一次性下肢静脈瘤と二次性下肢静脈瘤の違いとは?
下肢静脈瘤は静脈が拡張し蛇行する病気で、脚の痛みや重さ、見た目の変化などを引き起こします。この病気は大きく分けて一次性下肢静脈瘤と二次性下肢静脈瘤の2種類があります。それぞれの原因、特徴、治療法について詳しく解説します。一次性下肢静脈瘤とは?
一次性下肢静脈瘤は、静脈自体の構造的な弱さや遺伝的要因が主な原因です。このタイプの静脈瘤は、以下のような特徴があります。原因
- 遺伝: 両親が下肢静脈瘤の場合、子どもに遺伝する確率は90%というデータがあります。
- 立ち仕事・座り仕事: 長時間同じ姿勢でいると、血液が重力に逆らって流れにくくなり、静脈に負担がかかります。

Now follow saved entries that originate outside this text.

Lemma table_total_bump `{Countable K} (k : K) (d : gmap K nat) :
  table_total (bump k d) = table_total d + 1.
Proof.
  unfold table_total, bump. destruct (d !! k) as [old|] eqn:Hk; cbn [default].
  - rewrite <- (insert_delete_eq d k (old + 1)).
    rewrite (sum_snd_perm _ _ (map_to_list_insert (delete k d) k (old + 1)
                                 (lookup_delete_eq d k))).
    rewrite <- (insert_delete_id d k old Hk) at 2.
    rewrite (sum_snd_perm _ _ (map_to_list_insert (delete k d) k old
                                 (lookup_delete_eq d k))).
    cbn. lia.
  - rewrite (sum_snd_perm _ _ (map_to_list_insert d k 1 Hk)). cbn. lia.
Qed.

Lemma depth_fold_total objects : forall t,
  table_total (depth_counts (fold_left lens_step objects t))
  = table_total (depth_counts t) + length objects.
Proof.
  induction objects as [|e objects IH]; intros t; cbn [fold_left length]; [lia|].
  rewrite IH. cbn [lens_step depth_counts]. rewrite table_total_bump. lia.
Qed.

Lemma depth_fold_positive objects : forall t,
  (forall k v, depth_counts t !! k = Some v -> 0 < v) ->
  forall k v, depth_counts (fold_left lens_step objects t) !! k = Some v -> 0 < v.
Proof.
  induction objects as [|e objects IH]; intros t Ht; cbn [fold_left]; [exact Ht|].
  apply IH. intros k v. cbn [lens_step depth_counts]. unfold bump.
  destruct (decide (depth_of e = k)) as [<-|Hne].
  - rewrite lookup_insert_eq. intros [= <-]. lia.
  - rewrite lookup_insert_ne by exact Hne. apply Ht.
Qed.

Lemma depth_le_total (a b : nat * nat) :
  (fst a <? fst b) || ((fst a =? fst b) && (snd a <=? snd b)) = true
  \/ (fst b <? fst a) || ((fst b =? fst a) && (snd b <=? snd a)) = true.
Proof.
  destruct (Nat.ltb_spec (fst a) (fst b)); [left; reflexivity|].
  destruct (Nat.ltb_spec (fst b) (fst a)); [right; reflexivity|].
  assert (Heq : fst a = fst b) by lia. rewrite Heq, Nat.eqb_refl. cbn.
  destruct (Nat.leb_spec (snd a) (snd b)); [left; reflexivity|].
  right. apply Nat.leb_le. lia.
Qed.

(** A list sorted by key then value whose keys are pairwise different is
    strictly ascending in the keys. *)
Lemma sorted_distinct_keys (l : list (nat * nat)) :
  Sorted (fun a b => (fst a <? fst b) || ((fst a =? fst b) && (snd a <=? snd b)) = true) l ->
  NoDup (map fst l) ->
  Sorted (fun a b => fst a < fst b) l.
Proof.
  induction 1 as [|x l _ IH Hhd]; intros Hnd; [constructor|].
  cbn [map] in Hnd. apply NoDup_cons in Hnd as [Hx Hnd].
  constructor; [apply IH, Hnd|].
  destruct Hhd as [|y l' Hxy]; constructor.
  apply orb_true_iff in Hxy as [Hlt%Nat.ltb_lt|[Heq%Nat.eqb_eq _]%andb_true_iff];
    [exact Hlt|].
  exfalso. apply Hx. cbn [map]. rewrite Heq. left.
Qed.

(** X20: the rendered depth histogram lists the depths that occur among the
    records, in strictly ascending order, each with the number of records
    at that depth; no depth that occurs is missing, and the counts add up
    to the number of records. *)
Theorem X20_depth_histogram (objects : list entry) (roots : list tree) :
  Sorted (fun a b => fst a < fst b)
         (gl_depthHistogram (_build_grouping_lenses objects roots))
  /\ Forall (fun kv => 0 < snd kv
                       /\ snd kv = length (List.filter (fun e => depth_of e =? fst kv) objects))
            (gl_depthHistogram (_build_grouping_lenses objects roots))
  /\ Forall (fun e => In (depth_of e)
                         (map fst (gl_depthHistogram (_build_grouping_lenses objects roots))))
            objects
  /\ sum_list (map snd (gl_depthHistogram (_build_grouping_lenses objects roots)))
     = length objects.
Proof.
  cbn [_build_grouping_lenses gl_depthHistogram].
  set (le := fun a b : nat * nat =>
               (fst a <? fst b) || ((fst a =? fst b) && (snd a <=? snd b))).
  set (m := depth_counts (count_lenses objects)).
  assert (Hperm : Permutation (sort_by le (map_to_list m)) (map_to_list m))
    by apply sort_by_perm.
  assert (Hcount : forall k, hits m k = length (List.filter (fun e => depth_of e =? k) objects)).
  { intros k. subst m. unfold count_lenses.
    rewrite (fold_hits depth_counts (fun e k => if decide (depth_of e = k) then 1 else 0))
      by (intros; apply lens_step_hits).
    cbn [depth_counts empty_tables]. rewrite hits_empty. cbn [Nat.add].
    apply sum_indicator. intros e. apply Nat.eqb_eq. }
  assert (Hin : forall k v, In (k, v) (sort_by le (map_to_list m)) <-> m !! k = Some v).
  { intros k v. rewrite <- elem_of_map_to_list, <- list_elem_of_In.
    split; intros H; [rewrite <- Hperm | rewrite Hperm]; exact H. }
  split; [|split; [|split]].
  - apply sorted_distinct_keys; [apply sort_by_sorted, depth_le_total|].
    rewrite Hperm. apply NoDup_fst_map_to_list.
  - apply List.Forall_forall. intros [k v] Hkv. cbn [fst snd].
    apply Hin in Hkv. split.
    + apply (depth_fold_positive objects empty_tables) with (k := k); [|exact Hkv].
      intros k' v'. cbn. rewrite lookup_empty. discriminate.
    + rewrite <- Hcount. unfold hits. rewrite Hkv. reflexivity.
  - apply List.Forall_forall. intros e He.
    assert (Hpos : 0 < hits m (depth_of e)).
    { rewrite Hcount.
      assert (Hf : In e (List.filter (fun e' => depth_of e' =? depth_of e) objects))
        by (apply filter_In; split; [exact He | apply Nat.eqb_refl]).
      destruct (List.filter _ objects); [destruct Hf | cbn; lia]. }
    unfold hits in Hpos. destruct (m !! depth_of e) as [v|] eqn:Hv; [|cbn in Hpos; lia].
    apply in_map_iff. exists (depth_of e, v). split; [reflexivity | apply Hin, Hv].
  - change (sum_list (snd <$> sort_by le (map_to_list m)) = length objects).
    rewrite (sum_snd_perm _ _ Hperm).
    change (table_total m = length objects). subst m. unfold count_lenses.
    rewrite depth_fold_total. cbn [depth_counts empty_tables].
    unfold table_total. rewrite map_to_list_empty. reflexivity.
Qed.

Lemma desc_count_le_total c1 s1 c2 s2 :
  desc_count_le c1 s1 c2 s2 = true \/ desc_count_le c2 s2 c1 s1 = true.
Proof.
  unfold desc_count_le.
  destruct (Nat.ltb_spec c2 c1); [left; reflexivity|].
  destruct (Nat.ltb_spec c1 c2); [right; reflexivity|].
  assert (Heq : c1 = c2) by lia. rewrite Heq, Nat.eqb_refl. cbn.
  apply String.leb_total.
Qed.

Lemma desc_count_le_count c1 s1 c2 s2 : desc_count_le c1 s1 c2 s2 = true -> c2 <= c1.
Proof.
  unfold desc_count_le.
  intros [H%Nat.ltb_lt|[H%Nat.eqb_eq _]%andb_true_iff]%orb_true_iff; lia.
Qed.

Lemma Sorted_take {A} (R : A -> A -> Prop) l : forall n,
  Sorted R l -> Sorted R (take n l).
Proof.
  induction l as [|x l IH]; intros [|n] Hs; cbn; try constructor.
  - apply IH. inversion Hs; assumption.
  - inversion Hs as [|? ? _ Hhd]; subst. destruct Hhd; destruct n; constructor. assumption.
Qed.

Lemma StronglySorted_app_inv {A} (R : A -> A -> Prop) l1 l2 :
  StronglySorted R (l1 ++ l2) -> forall x y, In x l1 -> In y l2 -> R x y.
Proof.
  induction l1 as [|a l1 IH]; intros Hs x y Hx Hy; [destruct Hx|].
  cbn in Hs. apply StronglySorted_inv in Hs as [Hs Hall].
  destruct Hx as [<-|Hx]; [|apply IH; assumption].
  rewrite List.Forall_forall in Hall. apply Hall, in_or_app. right. exact Hy.
Qed.

(** X21: [top_counts] returns [min(limit, number of keys)] entries of the
    table, with pairwise different keys, ordered by descending count and
    then ascending key; every entry it leaves out has a count that is not
    above the count of any entry it returns. *)
Theorem X21_top_counts (source : gmap string nat) (limit : nat) :
  length (top_counts source limit) = Nat.min limit (size source)
  /\ Forall (fun kv => source !! fst kv = Some (snd kv)) (top_counts source limit)
  /\ NoDup (map fst (top_counts source limit))
  /\ Sorted (fun a b => desc_count_le (snd a) (fst a) (snd b) (fst b) = true)
            (top_counts source limit)
  /\ Forall (fun kv =>
               Forall (fun kv' => In kv' (top_counts source limit) \/ snd kv' <= snd kv)
                      (map_to_list source))
            (top_counts source limit).
Proof.
  unfold top_counts.
  set (le := fun a b : string * nat => desc_count_le (snd a) (fst a) (snd b) (fst b)).
  assert (Hperm : Permutation (sort_by le (map_to_list source)) (map_to_list source))
    by apply sort_by_perm.
  assert (Hsorted : Sorted (fun a b => le a b = true) (sort_by le (map_to_list source))).
  { apply sort_by_sorted. intros a b. apply desc_count_le_total. }
  assert (Hsub : forall kv, In kv (take limit (sort_by le (map_to_list source))) ->
                            In kv (map_to_list source)).
  { intros kv Hkv. apply (Permutation_in kv Hperm).
    rewrite <- (take_drop limit (sort_by le (map_to_list source))).
    apply in_or_app. left. exact Hkv. }
  split; [|split; [|split; [|split]]].
  - rewrite length_take, sort_by_length, length_map_to_list. reflexivity.
  - apply List.Forall_forall. intros [k v] Hkv%Hsub%list_elem_of_In.
    apply elem_of_map_to_list, Hkv.
  - apply (sublist_NoDup _ (map fst (sort_by le (map_to_list source)))).
    + rewrite Hperm. apply NoDup_fst_map_to_list.
    + apply (fmap_sublist fst), sublist_take.
  - apply Sorted_take, Hsorted.
  - apply (Sorted_weaken _ (fun a b => snd b <= snd a)) in Hsorted;
      [|intros a b; apply desc_count_le_count].
    apply Sorted_StronglySorted in Hsorted; [|intros x y z; lia].
    rewrite <- (take_drop limit (sort_by le (map_to_list source))) in Hsorted.
    apply List.Forall_forall. intros kv Hkv.
    apply List.Forall_forall. intros kv' Hkv'.
    apply (Permutation_in kv' (Permutation_sym Hperm)) in Hkv'.
    rewrite <- (take_drop limit (sort_by le (map_to_list source))) in Hkv'.
    apply in_app_or in Hkv' as [Hin|Hout]; [left; exact Hin | right].
    apply (StronglySorted_app_inv _ _ _ Hsorted kv kv' Hkv Hout).
Qed.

- 妊娠・女性ホルモン: 妊娠中やホルモンバランスの変化により静脈が拡張しやすくなります。
特徴
- 年齢とともに進行する。
- 表在静脈の静脈弁の機能不全が主な原因。
治療法
一次性下肢静脈瘤の治療には以下のような方法があります:- 圧迫療法(着圧ソックスの使用)
- 硬化療法(小さな静脈に注射で硬化剤を注入)
- レーザー治療やラジオ波治療(静脈を焼いて閉鎖させる治療方法)
- グルー治療(医療用接着剤で静脈を閉鎖させる治療方法)
二次性下肢静脈瘤とは?
二次性下肢静脈瘤は、外部の要因によって引き起こされます。以下のようなケースが一般的です。原因
- 深部静脈血栓症(DVT): 深部静脈に血栓ができると血流が妨げられ、表在静脈(体の表面を流れる静脈)に側副血行路が発達します。
- 外傷や手術の後遺症: 静脈が損傷すると、正常な血流が維持できなくなります。
- 先天的な静脈の異常: 血管の形態異常や動静脈瘻など。
- 腫瘍や圧迫: 腹部の腫瘍などが静脈を圧迫し、血流を妨げる場合があります。
特徴
- 一次性下肢静脈瘤とは異なり、二次性の場合は手術により側副血行路がなくなってしまうと逆に症状が悪化してしまうため、手術は禁忌です。
- 深部静脈の閉塞や弁不全が主な原因。
- 静脈瘤の発生箇所が不規則で、症状も一次性に比べて重い事が多い。
治療法
二次性の場合、原因となる疾患や血流障害を解決することが重要です。- 圧迫療法:着圧ソックスの長期的な着用が必要です。
- 根本疾患の治療(深部静脈血栓の場合、静脈ステント留置術や弁形成術)
一次性静脈瘤と二次性静脈瘤の違い
比較項目 | 一次性下肢静脈瘤 | 二次性下肢静脈瘤 |
---|---|---|
原因 | 遺伝や加齢、妊娠など | 深部静脈血栓症、外傷、腫瘍など |
主な症状 | 表在静脈の膨張、痛みや重さ、むくみ、こむら返りなど | 著しい浮腫、色素沈着、潰瘍など |
治療の難易度 | 比較的簡単 | 原因の治療が必要で複雑な場合が多い |
治療法 | レーザー治療、硬化療法、圧迫療法 | 手術は禁忌、圧迫療法 |
まとめ
一次性下肢静脈瘤は症状が軽いうちに治療を行えば、日常生活への影響を最小限に抑えることが可能です。一方、二次性下肢静脈瘤は根本的な治療が難しく、弾性ストッキングの着用による圧迫療法を長期的に継続しなければなりません。下肢静脈瘤の診断や治療を考えている方は専門医に相談されることをお勧めします。